In recent years, there has been a firestorm of media attention devoted to the cryptocurrency known as bitcoin. While it at first seemed to fall firmly into the domain of only the most tech-savvy people, “Bitcoin” as a name has made it into the mainstream buzz. Does that mean you should begin to accept bitcoin at your business?
Exactly What Is Bitcoin?
Many initially dismissed bitcoin as a flash in the pan. Others worried that it was untrustworthy or too complicated for the general consumer or business owner to understand. Bitcoin is a virtual currency used to transfer payments or conduct business over the internet. It is known as a cryptocurrency because it depends on cryptography to authenticate payments. In fact, there is no entity that oversees bitcoin in the same way that, for example, the U.S. government has authority over the dollar.
Because bitcoin is not legal tender in any jurisdiction and is not accepted by any financial institution, it only has value within its own ecosystem. The value of all bitcoins is kept in a master database called the “block chain” which is maintained on a peer-to-peer network. Those who furnish the hardware and software to verify transactions and host the database are known as “miners” and are rewarded for their work with bitcoins.
How to Make a Payment with Bitcoins
If you are a bitcoin holder, you have both a public key and a private one. Your public key is a long series of digits; your private one, another large grouping of numbers, is kept confidential and is cryptographically associated with it. Most users store this information in a piece of software known as a wallet that is kept in the cloud, on a personal computer or on a mobile phone.
When you want to make a payment using bitcoin, you sign a transaction using your cryptographic credentials. Then you submit it to the block chain. Miners make the calculations necessary to validate your payment, with acceptance taking only two or three minutes. As for the value of bitcoin, it has fluctuated wildly over the years. In the beginning, it was only worth a few cents relative to the U.S. dollar. At its peak towards the end of 2017, it reached $20,000 against the dollar but since has dropped to less than half that value, with continued fluctuations up and down. Business owners should be aware that bitcoin is inherently volatile, and this is a risk that anyone accepting bitcoin implicitly agrees to bear.

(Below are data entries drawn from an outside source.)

(** What a round of the cell loop that returns has done and needed. *)
Lemma cell_triangles_returned game grid celly cellx t t' state :
  at_ (Grids game) (Index game) = Some grid ->
  get grid celly cellx = Some state ->
  cell_triangles game celly cellx t = Some t' ->
  len (vertices t') = len (vertices t) /\
  len (indices t') = len (indices t) /\
  idx t' = idx t + (if state =? 1 then 4 else 0) /\
  index t' = wrap16 (index t + 6) /\
  (state = 1 -> 0 <= idx t /\ idx t + 4 <= len (vertices t)) /\
  0 <= index t < len (indices t) /\
  (forall j, 1 <= j < 6 -> wrap16 (index t + j) < len (indices t)).
Proof.
  intros Hg Hget. unfold cell_triangles. rewrite Hg. cbn [mbind option_bind].
  rewrite Hget. cbn [mbind option_bind].
  destruct (if state =? 1 then _ else Some t) as [t1|] eqn:Ev; [|discriminate].
  cbn [mbind option_bind].
  assert (Hv : indices t1 = indices t /\ index t1 = index t /\
               idx t1 = idx t + (if state =? 1 then 4 else 0) /\
               len (vertices t1) = len (vertices t) /\
               (state = 1 -> 0 <= idx t /\ idx t + 4 <= len (vertices t))).
  { destruct (Z.eqb_spec state 1) as [Hs|Hs].
    - apply cell_vertices_returned in Ev.
      destruct Ev as (? & ? & _ & ? & ? & ? & ?). tauto.
    - inversion Ev; subst t1. repeat split; try reflexivity; try lia.
      all: contradiction. }
  destruct Hv as (Eix & Eind & Eidx & Lv & Hroom).
  rewrite Eix, Eind.
  destruct (store (indices t) (index t) _) as [x1|] eqn:E1; [|discriminate].
  cbn [mbind option_bind].
  destruct (store x1 _ _) as [x2|] eqn:E2; [|discriminate].
  cbn [mbind option_bind].
  destruct (store x2 _ _) as [x3|] eqn:E3; [|discriminate].
  cbn [mbind option_bind].
  destruct (store x3 _ _) as [x4|] eqn:E4; [|discriminate].
  cbn [mbind option_bind].
  destruct (store x4 _ _) as [x5|] eqn:E5; [|discriminate].
  cbn [mbind option_bind].
  destruct (store x5 _ _) as [x6|] eqn:E6; [|discriminate].
  cbn [mbind option_bind].
  intros E. inversion E; subst t'. cbn [vertices indices idx index base].
  apply store_Some in E1 as [R1 ->]. apply store_Some in E2 as [R2 ->].
  apply store_Some in E3 as [R3 ->]. apply store_Some in E4 as [R4 ->].
  apply store_Some in E5 as [R5 ->]. apply store_Some in E6 as [R6 ->].
  rewrite !len_insert in *.
  split; [exact Lv|]. split; [reflexivity|]. split; [exact Eidx|].
  split; [reflexivity|]. split; [exact Hroom|]. split; [exact R1|].
  intros j Hj.
  assert (Ej : j = 1 \/ j = 2 \/ j = 3 \/ j = 4 \/ j = 5) by lia.
  destruct Ej as [-> | [-> | [-> | [-> | ->]]]];
    [apply R2 | apply R3 | apply R4 | apply R5 | apply R6].
Qed.
Lemma readlines_file_lines (text : str) :
  no_cr text -> Forall file_line (readlines text).
Proof.
  induction 1 as [|c text Hc Ht IH]; [constructor|].
  cbn [readlines]. destruct (N.eqb c NL) eqn:E.
  - constructor; [|exact IH]. apply N.eqb_eq in E. subst.
    exists []. split; [reflexivity | right; reflexivity].
  - assert (Hs : single_line [c] = true).
    { unfold single_line, is_linebreak. cbn [forallb]. rewrite E.
      apply N.eqb_neq in Hc. rewrite Hc. reflexivity. }
    destruct (readlines text) as [|l ls].
    + constructor; [|constructor]. exists [c]. auto.
    + inversion IH as [|? ? (b & Hb & Hl) Hls]; subst. constructor; [|exact Hls].
      exists (c :: b). split.
      * change (c :: b) with ([c] ++ b). rewrite single_line_app, Hs, Hb.
        reflexivity.
      * destruct Hl as [->| ->]; [left | right]; reflexivity.
Qed.

Lemma universal_newlines_cr (text : str) : no_cr (universal_newlines text).
Proof.
  assert (H : forall n text, (List.length text <= n)%nat ->
                             no_cr (universal_newlines text)).
  { induction n as [|n IH]; intros [|c rest] Hlen; try constructor;
      cbn [List.length] in Hlen; try lia.
    cbn [universal_newlines]. destruct (N.eqb c CR) eqn:E.
    - constructor; [discriminate|]. destruct rest as [|c' rest'].
      + constructor.
      + destruct (N.eqb c' NL); apply IH; cbn [List.length] in *; lia.
    - constructor; [apply N.eqb_neq; exact E | apply IH; lia]. }
  exact (H (List.length text) text (Nat.le_refl _)).
Qed.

Because of the volatility of bitcoin and the complications this can lead to at tax time, many business owners wishing to accept it use a bitcoin merchant services provider (BMSP) such as Coinbase or BitPay. These entities act as middle men, accepting bitcoin from the customer and furnishing dollars, pounds or other relevant currency to the merchant. Once you have signed on with one of these providers, you simply put a “pay with bitcoin” button on your checkout screen. The provider does the rest, notifying you when the transaction is complete. The BMSP thus takes on holding and accepting bitcoin, freeing you from the accounting burdens. That being said, it is vital to do your homework and hire only an established, registered and trustworthy BMSP that is in compliance with all federal and state regulations.
Should You Consider Accepting Bitcoin?
Now that you have a basic idea of what bitcoin is and how it works, you are probably asking yourself if it makes sense to incorporate it into your business model as a method of accepting payments. Here are some things to keep in mind:
- Bitcoin won’t make or break you. Today, less than 1 percent of the population uses bitcoin. While this number may increase in the future, for now there is no need to rush into making bitcoin acceptance a priority.
- It’s confusing, but BMSPs can take most of the guesswork away. As stated above, assuming you find a legitimate provider, the process of accepting bitcoin can become less confusing.
- There’s risk, but bitcoin price volatility probably won’t affect you. When your customer pays with bitcoin via a BMSP, their bitcoin is instantly converted into your currency of choice. Therefore, you will receive the price you charged for the product the customer is buying regardless of what the fate of bitcoin values will be tomorrow.
- While small, you could attract customers in the Bitcoin community. Bitcoin fans like to patronize businesses that use their cryptocurrency of choice.
So should your business accept bitcoin? Quite simply, bitcoin is still a work in progress. The fact that only a tiny fraction of the population even understands it means that it still faces an uphill battle if it is to become a mainstream way to pay.
That being said, as a novelty, bitcoin acceptance may have value, so you would need to assess your customer types to determine if setting up bitcoin acceptance is worth the effort. Whatever your decision, bitcoin likely will continue to be a compelling topic of conversation and speculation for the foreseeable future.